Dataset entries

(* ===== verification/MemoryExample.v ===== *)
(** The tests of the memory inspector's classifiers, run on the model. *)

From Stdlib Require Import String.
From S2P Require Import Prelude PyPath MemoryMap NativeHeap MemoryClassifiers MemoryClassifierLaws.

#[local] Open Scope string_scope.
#[local] Open Scope list_scope.
#[local] Open Scope Z_scope.

(** Patterns that are literal but for a leading anchor. *)
Definition literal_patterns : RegexpEngine := {|
  re_compiles := λ p, negb (String.eqb p "(");
  re_finds := λ p s, match strip_prefix "^" p with Some p => startswith p s | None => contains p s end
|}.

Definition node (name key pattern : string) (children : list DictNode) : DictNode :=
  mkDictNode (Some name) {[key := FilterString pattern]} children.

(** [mmap_classifier_unittest.py] *)
Definition TEST_RULES : list DictNode :=
  [node "anon" "mmap_file" "^[anon" [node "jit" "mmap_prot" "r-x" []];
   node "dev" "mmap_file" "^/dev" [node "gpu" "mmap_file" "/gpu" []];
   node "lib" "mmap_file" ".so" [node "data" "mmap_prot" "rw" []; node "text" "mmap_prot" "r-x" []]].

Definition TEST_MMAPS : list MapEntry :=
  (λ '(s, e, prot, file, pd, pc, sd, sc), mkMapEntry s e prot file 0 pd pc sd sc []) <$>
  [(0x00000, 0x03fff, "rw--", "[anon]", 4096, 0, 4096, 0);
   (0x04000, 0x07fff, "rw--", "/lib/1.so", 8192, 0, 0, 0);
   (0x08000, 0x0bfff, "r-x-", "/lib/1.so", 4096, 8192, 0, 0);
   (0x0c000, 0x0ffff, "rw--", "/lib/2.so", 0, 0, 4096, 8192);
   (0x10000, 0x13fff, "r-x-", "/lib/2.so", 0, 12288, 0, 4096);
   (0x14000, 0x17fff, "rw--", "/dev/gpu/1", 4096, 0, 0, 0);
   (0x18000, 0x1bfff, "rw--", "/dev/gpu/2", 8192, 0, 4096, 0);
   (0x1c000, 0x1ffff, "rw--", "/dev/foo", 0, 4096, 0, 8192);
   (0x20000, 0x23fff, "r-x-", "[anon:jit]", 8192, 0, 4096, 0);
   (0x24000, 0x27fff, "r---", "OTHER", 0, 0, 8192, 0)].

Fixpoint named_values {F} (b : Bucket F) : list (string * list Z) :=
  let 'mkBucket r vs bs := b in (rule_name r, tail vs) :: concat (named_values <$> bs).

Definition loaded {F} (o : outcome (Rule F)) : Rule F :=
  match o with Ok r => r | Raise _ => mkRule "" None [] end.
Definition mmap_test_rules : Rule MmapFilter :=
  let _ := literal_patterns in loaded (mmap_LoadRules TEST_RULES).

Lemma MmapClassifierTest :
  let _ := literal_patterns in
  (m ← adds Map_init TEST_MMAPS; res ← mmap_Classify m mmap_test_rules; Ok (named_values (total res))) =
  Ok [("Total", [36864; 24576; 24576; 20480]);
      ("anon", [12288; 0; 8192; 0]); ("jit", [8192; 0; 4096; 0]); ("anon-other", [4096; 0; 4096; 0]);
      ("dev", [12288; 4096; 4096; 8192]); ("gpu", [12288; 0; 4096; 0]); ("dev-other", [0; 4096; 0; 8192]);
      ("lib", [12288; 20480; 4096; 12288]); ("data", [8192; 0; 4096; 8192]);
      ("text", [4096; 20480; 0; 4096]); ("lib-other", [0; 0; 0; 0]); ("Total-other", [0; 0; 8192; 0])].
Proof. vm_compute. reflexivity. Qed.

(** [native_heap_classifier_unittest.py] *)
Definition NATIVE_RULES : list DictNode :=
  [node "content" "source_path" "content/"
     [mkDictNode (Some "browser") {["stacktrace" := FilterString "content::browser";
                                    "source_path" := FilterString "content/browser"]} [];
      node "renderer" "stacktrace" "content::renderer" []];
   mkDictNode (Some "ashmem_in_skia") {["stacktrace" := FilterList ["sk::"; "ashmem::"]]} []].

Definition traces : list (Z * list (string * string)) :=
  [(3, [("stack_frame_0::foo()", "/ignored.c"); ("this_goes_under_totals_other", "/ignored.c")]);
   (5, [("foo", "/ignored.c"); ("content::browser::something()", "/content/browser/something.cc");
        ("bar", "/ignored.c")]);
   (11, [("content::browser::not_really()", "/content/subtle/something.cc"); ("foo", "/ignored.c")]);
   (13, [("foo", "/ignored.c"); ("content::renderer::something()", "/content/renderer/foo.c")]);
   (31, [("foo", "/ignored.c"); ("sk::something", "/skia/something.c"); ("foo::bar", "/ignored.c");
         ("sk::foo::ashmem::alloc()", "/skia/ashmem.c")]);
   (43, [("foo::ashmem::alloc()", "/ignored.c"); ("sk::foo", "/ignored.c")])].

Definition native_test_heap : NativeHeap :=
  let fs := concat (snd <$> traces) in
  mkNativeHeap
    (snd (foldl (λ '(n, l) '(size, t), ((n + length t)%nat, l ++ [mkAllocation size (seq n (length t)) 0 0 0]))
       (0%nat, []) traces))
    ∅ ((λ x, mkFrame 0 (Some (mkSymbol (fst x) [mkSourceInfo (snd x) 0])) None None) <$> fs).

Definition native_test_rules : Rule NHeapFilter :=
  let _ := literal_patterns in loaded (nheap_LoadRules NATIVE_RULES).

Lemma NativeHeapClassifierTest :
  let _ := literal_patterns in
  (res ← nheap_Classify native_test_heap native_test_rules;
   Ok ((λ b, (bucket_name b, bucket_values b)) <$> total res :: bucket_children (total res))) =
  Ok [("Total", [106; 0]); ("content", [29; 0]); ("ashmem_in_skia", [31; 0]); ("Total-other", [46; 0])].
Proof. vm_compute. reflexivity. Qed.

(** Two siblings of the same name, and one with the name of the rule for the rest. *)
Example duplicate_rules :
  let _ := literal_patterns in
  mmap_LoadRules [node "a" "mmap_file" "x" []; node "a" "mmap_file" "y" []] = Raise AssertionError ∧
  mmap_LoadRules [node "Total-other" "mmap_file" "x" []] = Raise AssertionError ∧
  mmap_LoadRules [node "a" "mmap_file" "(" []] = Raise (PyException "Regex parse error").
Proof. vm_compute. done. Qed.

Lemma Classify_balanced_witness :
  let _ := literal_patterns in
  (∃ b, mmap_Classify (mkMap TEST_MMAPS) mmap_test_rules = Ok (mkResults _RESULT_KEYS b) ∧ balanced 5 b ∧
     bucket_values b = [106496; 36864; 24576; 24576; 20480]) ∧
  (∃ b, nheap_Classify native_test_heap native_test_rules = Ok (mkResults nheap_RESULT_KEYS b) ∧
     balanced 2 b ∧ bucket_values b = [106; 0]).
Proof.
  exact (@Classify_balanced literal_patterns (mkMap TEST_MMAPS) native_test_heap mmap_test_rules
    native_test_rules TEST_RULES NATIVE_RULES ltac:(vm_compute; reflexivity) ltac:(vm_compute; reflexivity)).
Defined.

Work to complete
Would you please reproduce the records above exactly, only from their first line through the line holding "#[local] Open Scope Z_scope.", with both ends included?

Expected answer
(* ===== verification/MemoryExample.v ===== *)
(** The tests of the memory inspector's classifiers, run on the model. *)

From Stdlib Require Import String.
From S2P Require Import Prelude PyPath MemoryMap NativeHeap MemoryClassifiers MemoryClassifierLaws.

#[local] Open Scope string_scope.
#[local] Open Scope list_scope.
#[local] Open Scope Z_scope.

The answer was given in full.